Updates on WITSML, PRODML, global well identifiers, seismics and e-Permitting.

About 100 attended Energistics’ (formerly POSC) second ‘Standards Summit’ in Houston. The standards body has seen significant (44%) growth this year and is now finalizing its post-rebrand reorganization prior to ‘completing the mission’ in 2008 and to develop an ‘end to end’ methodology for standards collaboration and corporate deployment. Mark Greene (Accenture) has joined the board.

WITSML

The meeting focused on Energistics’ flagship WITSML and PRODML standards. Jon Curtis (Petrolink) noted that WITSML has yet to replace its binary ancestor, WITS which is still in use. Typically, rigs transmit WITS data to the data center for aggregation to a WITSML data stream. WITSML needs to get faster to replace WITS. Julian Pickering (BP) gave strong backing to WITSML, comparing the standard’s situation with that of the process control industry’s OPC protocol a decade ago. But WITSML has to develop from an ‘interesting tool’ to the way of doing business. Melissa Symmonds announced that Schlumberger’s operations were now WITSML-enabled with an InterAct API. A WITSML data link was also added to the Schlumberger Operations Support Center in 2003 and Petrel has a link that enables real time evaluation of drilling trajectory in conjunction with the geological model.

PRODML

Laurence Ormerod (Weatherford) described PRODML as the ‘most viable route to production interoperability.’ To date pilots have been carried out on production reporting (Statoil), water flow management (Chevron) and DTS data management (Weatherford). The road-map for the next three years includes—Daily reporting (2007), Norwegian joint venture production reporting (2008), ESP wells (2009) and SRP wells (2010). By 2010, PRODML will offer an extended language, multiple protocols with professional support. Rick Morneau (Chevron) opined that combining WITSML and PRODML would be a good idea, ‘It seems crazy to fragment, we need to work together, we need a standard ML.’

GWUI, Seismics, e-Permitting

Nick Duncan (IHS) outlined the final stages of the global well unique identifier project. This is to be operated by IHS, as a public registration service available to non clients.
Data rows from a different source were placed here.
Definition do_op (c : uidCount) (o : uidop) : uidCount :=
  match o with
  | UAdd uid => (add uid c).1.1
  | ULeave uid => leaves uid c
  | URemove uid => (remove uid c).1
  end.

Definition op_uid (o : uidop) : string :=
  match o with UAdd uid | ULeave uid | URemove uid => uid end.

(** What an operation does to the named set, and that is all it does once
    its uid is settled. *)
Definition name_op (N : gset string) (o : uidop) : gset string :=
  match o with
  | UAdd uid => if bool_decide (uid = "") then N else {[uid]} ∪ N
  | ULeave uid | URemove uid => if bool_decide (uid = "") then N else N ∖ {[uid]}
  end.

(** No later event can take [uid] out of the unnamed part. *)
Definition settled (c : uidCount) (uid : string) : Prop :=
  unnamed c <= 0 \/ uid = "" \/ uid ∈ accounted c.

Definition taking (o : uidop) : Prop := match o with URemove _ => False | _ => True end.

Lemma take_spec uid c :
  count_wf c ->
  (settled c uid /\ take uid c = (c, false)) \/
  (~ settled c uid /\ take uid c =
     ({| named := named c; unnamed := unnamed c - 1;
         accounted := if unnamed c - 1 =? 0 then ∅ else {[uid]} ∪ accounted c |}, true)).
Proof.
  intros Hwf. pose proof (cw_range c Hwf). unfold take, settled.
  destruct (bool_decide (uid = "")) eqn:E1; bool_to_prop; simpl; [by left; auto|].
  destruct (Z.leb_spec (unnamed c) 0); simpl; [by left; auto|].
  destruct (bool_decide (uid ∈ accounted c)) eqn:E2; bool_to_prop; simpl; [by left; auto|].
  right. split; [naive_solver lia|]. rewrite int32_id by lia.
  by destruct (unnamed c - 1 =? 0).
Qed.

Lemma remove_spec uid c :
  count_wf c ->
  remove uid c = ({| named := name_op (named c) (URemove uid); unnamed := unnamed c; accounted := accounted c |},
                  bool_decide (uid ∈ named c)).
Proof.
  intros Hwf. unfold remove, name_op. destruct (bool_decide (uid = "")) eqn:E1; bool_to_prop.
  { subst. rewrite bool_decide_false by apply (cw_named c Hwf). by destruct c. }
  destruct (bool_decide (uid ∈ named c)) eqn:E2; bool_to_prop; [done|].
  f_equal. destruct c; simpl in *. f_equal. set_solver.
Qed.

Lemma leaves_spec uid c :
  count_wf c ->
  (uid ∈ named c /\ uid <> "" /\
   leaves uid c = {| named := named c ∖ {[uid]}; unnamed := unnamed c; accounted := accounted c |}) \/
  (uid ∉ named c /\ leaves uid c = (take uid c).1).
Proof.
  intros Hwf. unfold leaves, remove. case_bool_decide as E.
  - right. subst. split; [apply Hwf|done].
  - case_bool_decide; [left|right]; by auto.
Qed.

Lemma count_wf_new : count_wf newUIDCount.
Proof. split; simpl; set_solver by lia. Qed.

Lemma count_wf_reset c : count_wf (reset c).
Proof. apply count_wf_new. Qed.

Lemma count_wf_take uid c : count_wf c -> count_wf (take uid c).1.
Proof.
  intros Hwf. destruct (take_spec uid c Hwf) as [[_ ->]|[Hns ->]]; [done|]. unfold settled in Hns.
  destruct Hwf as [H1 H2 H3 H4]. split; simpl; [lia|done| |].
  - intros ->. done.
  - intros ?. destruct (Z.eqb_spec (unnamed c - 1) 0); [lia|]. set_solver by lia.
Qed.

Lemma count_wf_remove uid c : count_wf c -> count_wf (remove uid c).1.
Proof.
  intros Hwf. rewrite remove_spec by done. destruct Hwf as [H1 H2 H3 H4].
  unfold name_op. split; simpl; try done; case_bool_decide; set_solver.
Qed.

Lemma count_wf_leaves uid c : count_wf c -> count_wf (leaves uid c).
Proof.
  intros Hwf. unfold leaves. pose proof (count_wf_remove uid c Hwf) as Hr.
  destruct (remove uid c) as [c' []]; simpl in *; [done|by apply count_wf_take].
Qed.

(** [add] before its [take]: the uid is named but not yet accounted for. *)
Lemma add_spec uid c :
  count_wf c -> uid <> "" ->
  (uid ∈ named c /\ add uid c = (c, false, false)) \/
  (uid ∉ named c /\ settled c uid /\
   add uid c = ({| named := {[uid]} ∪ named c; unnamed := unnamed c; accounted := accounted c |}, true, false)) \/
  (uid ∉ named c /\ ~ settled c uid /\ add uid c =
     ({| named := {[uid]} ∪ named c; unnamed := unnamed c - 1;
         accounted := if unnamed c - 1 =? 0 then ∅ else {[uid]} ∪ accounted c |}, true, true)).
Proof.
  intros Hwf Hne. pose proof (cw_range c Hwf). unfold add. rewrite (bool_decide_false (uid = "")) by done.
  case_bool_decide as Hin; [by left|right].
  unfold take, settled. simpl. rewrite (bool_decide_false (uid = "")) by done. simpl.
  destruct (Z.leb_spec (unnamed c) 0); [left; by auto|].
  case_bool_decide as Hacc; [left; by auto|right].
  split; [done|]. split; [naive_solver lia|]. rewrite int32_id by lia. by destruct (unnamed c - 1 =? 0).
Qed.

Lemma count_wf_add uid c : count_wf c -> count_wf (add uid c).1.1.
Proof.
  intros Hwf. destruct (decide (uid = "")) as [->|Hne]; [done|].
  destruct (add_spec uid c Hwf Hne) as [[_ ->]|[(_ & Hs & ->)|(_ & Hns & ->)]]; [done| |];
    destruct Hwf as [H1 H2 H3 H4]; unfold settled in *; split; simpl; [lia|set_solver|done| |lia|set_solver| |].
  - intros Hp. destruct Hs as [?|[?|?]]; [lia|done|set_solver].
  - by intros ->.
  - intros ?. destruct (Z.eqb_spec (unnamed c - 1) 0); [lia|]. set_solver by lia.
Qed.

Lemma count_wf_rebaseline tot c : count_wf c -> count_wf (rebaseline_count tot c).
Proof.
  intros Hwf. unfold rebaseline_count. simpl.
  pose proof (int32_range (tot - int32 (Z.of_nat (size (named c))))) as Hr.
  set (u := int32 _) in *.
  destruct (Z.ltb_spec u 0); simpl; [|destruct (Z.eqb_spec u 0); simpl];
    (split; simpl; [lia|apply Hwf|set_solver by lia|set_solver by lia]).
Qed.

Lemma count_wf_do_op c o : count_wf c -> count_wf (do_op c o).
Proof. destruct o; simpl; auto using count_wf_add, count_wf_leaves, count_wf_remove. Qed.

#[export] Hint Resolve count_wf_new count_wf_reset count_wf_add count_wf_leaves count_wf_remove
  count_wf_rebaseline count_wf_do_op : runner.

(** ** Settledness *)
Lemma do_op_settles c o : count_wf c -> taking o -> settled (do_op c o) (op_uid o).
Proof.
  intros Hwf Ht. destruct o as [uid|uid|uid]; simpl in *; [| |done].
  - destruct (decide (uid = "")) as [->|Hne]; [by right; left|].
    destruct (add_spec uid c Hwf Hne) as [[Hin ->]|[(_ & Hs & ->)|(_ & Hns & ->)]]; simpl.
    + destruct (decide (unnamed c <= 0)); [by left|].
      right; right. apply (cw_acc c Hwf); [lia|done].
    + exact Hs.
    + unfold settled. simpl. destruct (Z.eqb_spec (unnamed c - 1) 0); [left; lia|set_solver].
  - destruct (leaves_spec uid c Hwf) as [(Hin & _ & ->)|[_ ->]].
    + destruct (decide (unnamed c <= 0)); [by left|].
      right; right. simpl. apply (cw_acc c Hwf); [lia|done].
    + destruct (take_spec uid c Hwf) as [[Hs ->]|[Hns ->]]; [done|].
      unfold settled. simpl. destruct (Z.eqb_spec (unnamed c - 1) 0); [left; lia|set_solver].
Qed.

Lemma do_op_settled_mono c o u : count_wf c -> settled c u -> settled (do_op c o) u.
Proof.
  intros Hwf Hs. pose proof (cw_range c Hwf) as Hr. destruct o as [uid|uid|uid]; simpl.
  - destruct (decide (uid = "")) as [->|Hne]; [done|].
    destruct (add_spec uid c Hwf Hne) as [[Hin ->]|[(_ & _ & ->)|(_ & Hns & ->)]]; simpl; try done.
    unfold settled in *. simpl. destruct (Z.eqb_spec (unnamed c - 1) 0); [left; lia|].
    destruct Hs as [?|[?|?]]; [left; lia|auto|right; right; set_solver].
  - destruct (leaves_spec uid c Hwf) as [(_ & _ & ->)|[_ ->]]; [done|].
    destruct (take_spec uid c Hwf) as [[_ ->]|[Hns ->]]; [done|].
    unfold settled in *. simpl in *. destruct (Z.eqb_spec (unnamed c - 1) 0); [left; lia|].
    destruct Hs as [?|[?|?]]; [left; lia|auto|right; right; set_solver].
  - rewrite remove_spec by done. exact Hs.
Qed.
Ashok Kumar Tyagi (ONGC) outlined a new initiative to update SEG-Y with an Energistics Geophysical SIG. This is to investigate storage of observers reports and ancillary information in SEG-Y headers and XML formats for data exchange and capture of velocity and processing parameters.

e-Permitting

Alan Doniger’s presentation on e-Permitting recapped earlier work on a WITSML-based electronic permitting standard—leveraging software licensed from the US Groundwater Protection Council (GWPC). This project was hit by a federal funding cut earlier this year and Energistics is working with the Colorado Oil and Gas Association (COGA), to take the work forward. Today, permitting involves much paperwork and can take 30-60 days. The resulting standard will bring efficiency gains and will likely be used by other US regulators.